▶ **Required action**: Write out the data again in full, exactly as it reads.

▶ **Given entries**:

(** * Firebase JS SDK: storage references, request descriptions,
      browser persistence and database string utilities.

    A shallow embedding of the TypeScript sources:
    - [storage/src/implementation/requestinfo.ts]  (module [Storage])
    - [storage/src/reference.ts]                   (module [Storage])
    - [storage/src/platform/connection.ts]         (module [Storage])
    - [auth-exp/src/core/persistence/browser.ts]   (module [Persistence])
    - [database/src/core/util/util.ts]             (module [Util])

    JavaScript values keep the distinctions the code tests for
    ([undefined], [null], [typeof x === 'number']); functions that may
    throw return a [Completion]; promises are represented by the value
    they settle with.

    Part I holds the definitions, Part II the lemmas and theorems. *)

From Stdlib Require Import ZArith QArith Lia Lqa Ascii.
From stdpp Require Import base option list gmap strings sorting.

Local Open Scope Z_scope.

(* ================================================================== *)
(** * Part I: the embedding                                            *)
(* ================================================================== *)

(** ** JavaScript strings

    [str.length] and [str.substring(start, end)] as the ECMAScript
    standard defines them on integral arguments: both indices are
    clamped to [0, length] and swapped when out of order. *)
Module JsString.

Definition length (s : string) : Z := Z.of_nat (String.length s).

Definition clamp (len i : Z) : Z := Z.max 0 (Z.min i len).

Definition substring (s : string) (indexStart indexEnd : Z) : string :=
  let len := length s in
  let a := clamp len indexStart in
  let b := clamp len indexEnd in
  let lo := Z.min a b in
  let hi := Z.max a b in
  String.substring (Z.to_nat lo) (Z.to_nat (hi - lo)) s.

(** [segs.join('')] *)
Definition join (segs : list string) : string :=
  foldr String.append EmptyString segs.

(** The suffix of [s] that starts at index [n] (a proof device: what is
    left of the string once the first [n] characters are split off). *)
Fixpoint drop (n : nat) (s : string) : string :=
  match n, s with
  | O, _ => s
  | S _, EmptyString => EmptyString
  | S n', String _ s' => drop n' s'
  end.

End JsString.

(** ** JavaScript numbers that hold integers

    [Number(str)] and [String(n)] on decimal integers, and [id++].  A
    double holds every integer up to [2^53] exactly; [2^53 + 1] rounds
    back to [2^53]. *)
Module JsNumber.

Definition isDigit (c : Ascii.ascii) : bool :=
  ((48 <=? Ascii.nat_of_ascii c) && (Ascii.nat_of_ascii c <=? 57))%nat.

Definition digitValue (c : Ascii.ascii) : Z :=
  Z.of_nat (Ascii.nat_of_ascii c) - 48.

Definition digitChar (d : Z) : Ascii.ascii :=
  Ascii.ascii_of_nat (Z.to_nat (48 + d)).

(** The value of a run of decimal digits, most significant first,
    continuing from [acc]. *)
Fixpoint digitsValue (acc : Z) (s : string) : Z :=
  match s with
  | EmptyString => acc
  | String c rest => digitsValue (10 * acc + digitValue c) rest
  end.

(** [Number(str)] for a run of decimal digits with an optional leading
    minus sign. *)
Definition Number (str : string) : Z :=
  match str with
  | String "-"%char rest => - digitsValue 0 rest
  | _ => digitsValue 0 str
  end.

(** The decimal digits of [n >= 0] in front of [acc]; [fuel] bounds
    their number. *)
Fixpoint digitsOf (fuel : nat) (n : Z) (acc : string) : string :=
  match fuel with
  | O => acc
  | S fuel' =>
      let acc' := String (digitChar (n mod 10)) acc in
      if n <? 10 then acc' else digitsOf fuel' (n / 10) acc'
  end.

(** [String(n)] for an integer below [10^21] in size: decimal, a minus
    sign for the negative ones, no leading zeros.  A number has no more
    decimal digits than binary ones. *)
Definition toString (n : Z) : string :=
  let digits m := digitsOf (S (Z.to_nat (Z.log2 m))) m EmptyString in
  if n <? 0 then String "-"%char (digits (- n)) else digits n.

(** [id + 1] on a double that holds a positive integer. *)
Definition increment (id : Z) : Z :=
  if id <? 2 ^ 53 then id + 1 else id.

End JsNumber.

(** ** JavaScript numbers that hold fractions

    A finite double as the rational it stands for.  Comparisons of
    doubles are exact; a sum is exact when the result is itself a
    double, as it is for whole numbers, halves and quarters far below
    [2^53].  [toInteger] is the truncation toward zero that
    [substring] applies to an index. *)
Module JsFraction.

Definition leb (x y : Q) : bool := Qle_bool x y.

Definition ltb (x y : Q) : bool := negb (Qle_bool y x).

Definition toInteger (x : Q) : Z := Z.quot (Qnum x) (Z.pos (Qden x)).

End JsFraction.

(** ** database/src/core/util/util.ts *)
Module Util.

(** The [for (let c = 0; c < len; c += segsize)] loop of
    [splitStringBySize].  The loop test comes first; [fuel] bounds the
    number of iterations, and [None] means the bound was reached with
    the test still true. *)
Fixpoint splitLoop (fuel : nat) (str : string) (segsize len c : Z)
         (dataSegs : list string) : option (list string) :=
  if c <? len then
    match fuel with
    | O => None
    | S fuel' =>
        let seg :=
          if c + segsize >? len
          then JsString.substring str c len
          else JsString.substring str c (c + segsize) in
        splitLoop fuel' str segsize len (c + segsize) (dataSegs ++ [seg])
    end
  else Some dataSegs.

▶ **Output**:
(** * Firebase JS SDK: storage references, request descriptions,
      browser persistence and database string utilities.

    A shallow embedding of the TypeScript sources:
    - [storage/src/implementation/requestinfo.ts]  (module [Storage])
    - [storage/src/reference.ts]                   (module [Storage])
    - [storage/src/platform/connection.ts]         (module [Storage])
    - [auth-exp/src/core/persistence/browser.ts]   (module [Persistence])
    - [database/src/core/util/util.ts]             (module [Util])

    JavaScript values keep the distinctions the code tests for
    ([undefined], [null], [typeof x === 'number']); functions that may
    throw return a [Completion]; promises are represented by the value
    they settle with.

    Part I holds the definitions, Part II the lemmas and theorems. *)

From Stdlib Require Import ZArith QArith Lia Lqa Ascii.
From stdpp Require Import base option list gmap strings sorting.

Local Open Scope Z_scope.

(* ================================================================== *)
(** * Part I: the embedding                                            *)
(* ================================================================== *)

(** ** JavaScript strings

    [str.length] and [str.substring(start, end)] as the ECMAScript
    standard defines them on integral arguments: both indices are
    clamped to [0, length] and swapped when out of order. *)
Module JsString.

Definition length (s : string) : Z := Z.of_nat (String.length s).

Definition clamp (len i : Z) : Z := Z.max 0 (Z.min i len).

Definition substring (s : string) (indexStart indexEnd : Z) : string :=
  let len := length s in
  let a := clamp len indexStart in
  let b := clamp len indexEnd in
  let lo := Z.min a b in
  let hi := Z.max a b in
  String.substring (Z.to_nat lo) (Z.to_nat (hi - lo)) s.

(** [segs.join('')] *)
Definition join (segs : list string) : string :=
  foldr String.append EmptyString segs.

(** The suffix of [s] that starts at index [n] (a proof device: what is
    left of the string once the first [n] characters are split off). *)
Fixpoint drop (n : nat) (s : string) : string :=
  match n, s with
  | O, _ => s
  | S _, EmptyString => EmptyString
  | S n', String _ s' => drop n' s'
  end.

End JsString.

(** ** JavaScript numbers that hold integers

    [Number(str)] and [String(n)] on decimal integers, and [id++].  A
    double holds every integer up to [2^53] exactly; [2^53 + 1] rounds
    back to [2^53]. *)
Module JsNumber.

Definition isDigit (c : Ascii.ascii) : bool :=
  ((48 <=? Ascii.nat_of_ascii c) && (Ascii.nat_of_ascii c <=? 57))%nat.

Definition digitValue (c : Ascii.ascii) : Z :=
  Z.of_nat (Ascii.nat_of_ascii c) - 48.

Definition digitChar (d : Z) : Ascii.ascii :=
  Ascii.ascii_of_nat (Z.to_nat (48 + d)).

(** The value of a run of decimal digits, most significant first,
    continuing from [acc]. *)
Fixpoint digitsValue (acc : Z) (s : string) : Z :=
  match s with
  | EmptyString => acc
  | String c rest => digitsValue (10 * acc + digitValue c) rest
  end.

(** [Number(str)] for a run of decimal digits with an optional leading
    minus sign. *)
Definition Number (str : string) : Z :=
  match str with
  | String "-"%char rest => - digitsValue 0 rest
  | _ => digitsValue 0 str
  end.

(** The decimal digits of [n >= 0] in front of [acc]; [fuel] bounds
    their number. *)
Fixpoint digitsOf (fuel : nat) (n : Z) (acc : string) : string :=
  match fuel with
  | O => acc
  | S fuel' =>
      let acc' := String (digitChar (n mod 10)) acc in
      if n <? 10 then acc' else digitsOf fuel' (n / 10) acc'
  end.

(** [String(n)] for an integer below [10^21] in size: decimal, a minus
    sign for the negative ones, no leading zeros.  A number has no more
    decimal digits than binary ones. *)
Definition toString (n : Z) : string :=
  let digits m := digitsOf (S (Z.to_nat (Z.log2 m))) m EmptyString in
  if n <? 0 then String "-"%char (digits (- n)) else digits n.

(** [id + 1] on a double that holds a positive integer. *)
Definition increment (id : Z) : Z :=
  if id <? 2 ^ 53 then id + 1 else id.

End JsNumber.

(** ** JavaScript numbers that hold fractions

    A finite double as the rational it stands for.  Comparisons of
    doubles are exact; a sum is exact when the result is itself a
    double, as it is for whole numbers, halves and quarters far below
    [2^53].  [toInteger] is the truncation toward zero that
    [substring] applies to an index. *)
Module JsFraction.

Definition leb (x y : Q) : bool := Qle_bool x y.

Definition ltb (x y : Q) : bool := negb (Qle_bool y x).

Definition toInteger (x : Q) : Z := Z.quot (Qnum x) (Z.pos (Qden x)).

End JsFraction.

(** ** database/src/core/util/util.ts *)
Module Util.

(** The [for (let c = 0; c < len; c += segsize)] loop of
    [splitStringBySize].  The loop test comes first; [fuel] bounds the
    number of iterations, and [None] means the bound was reached with
    the test still true. *)
Fixpoint splitLoop (fuel : nat) (str : string) (segsize len c : Z)
         (dataSegs : list string) : option (list string) :=
  if c <? len then
    match fuel with
    | O => None
    | S fuel' =>
        let seg :=
          if c + segsize >? len
          then JsString.substring str c len
          else JsString.substring str c (c + segsize) in
        splitLoop fuel' str segsize len (c + segsize) (dataSegs ++ [seg])
    end
  else Some dataSegs.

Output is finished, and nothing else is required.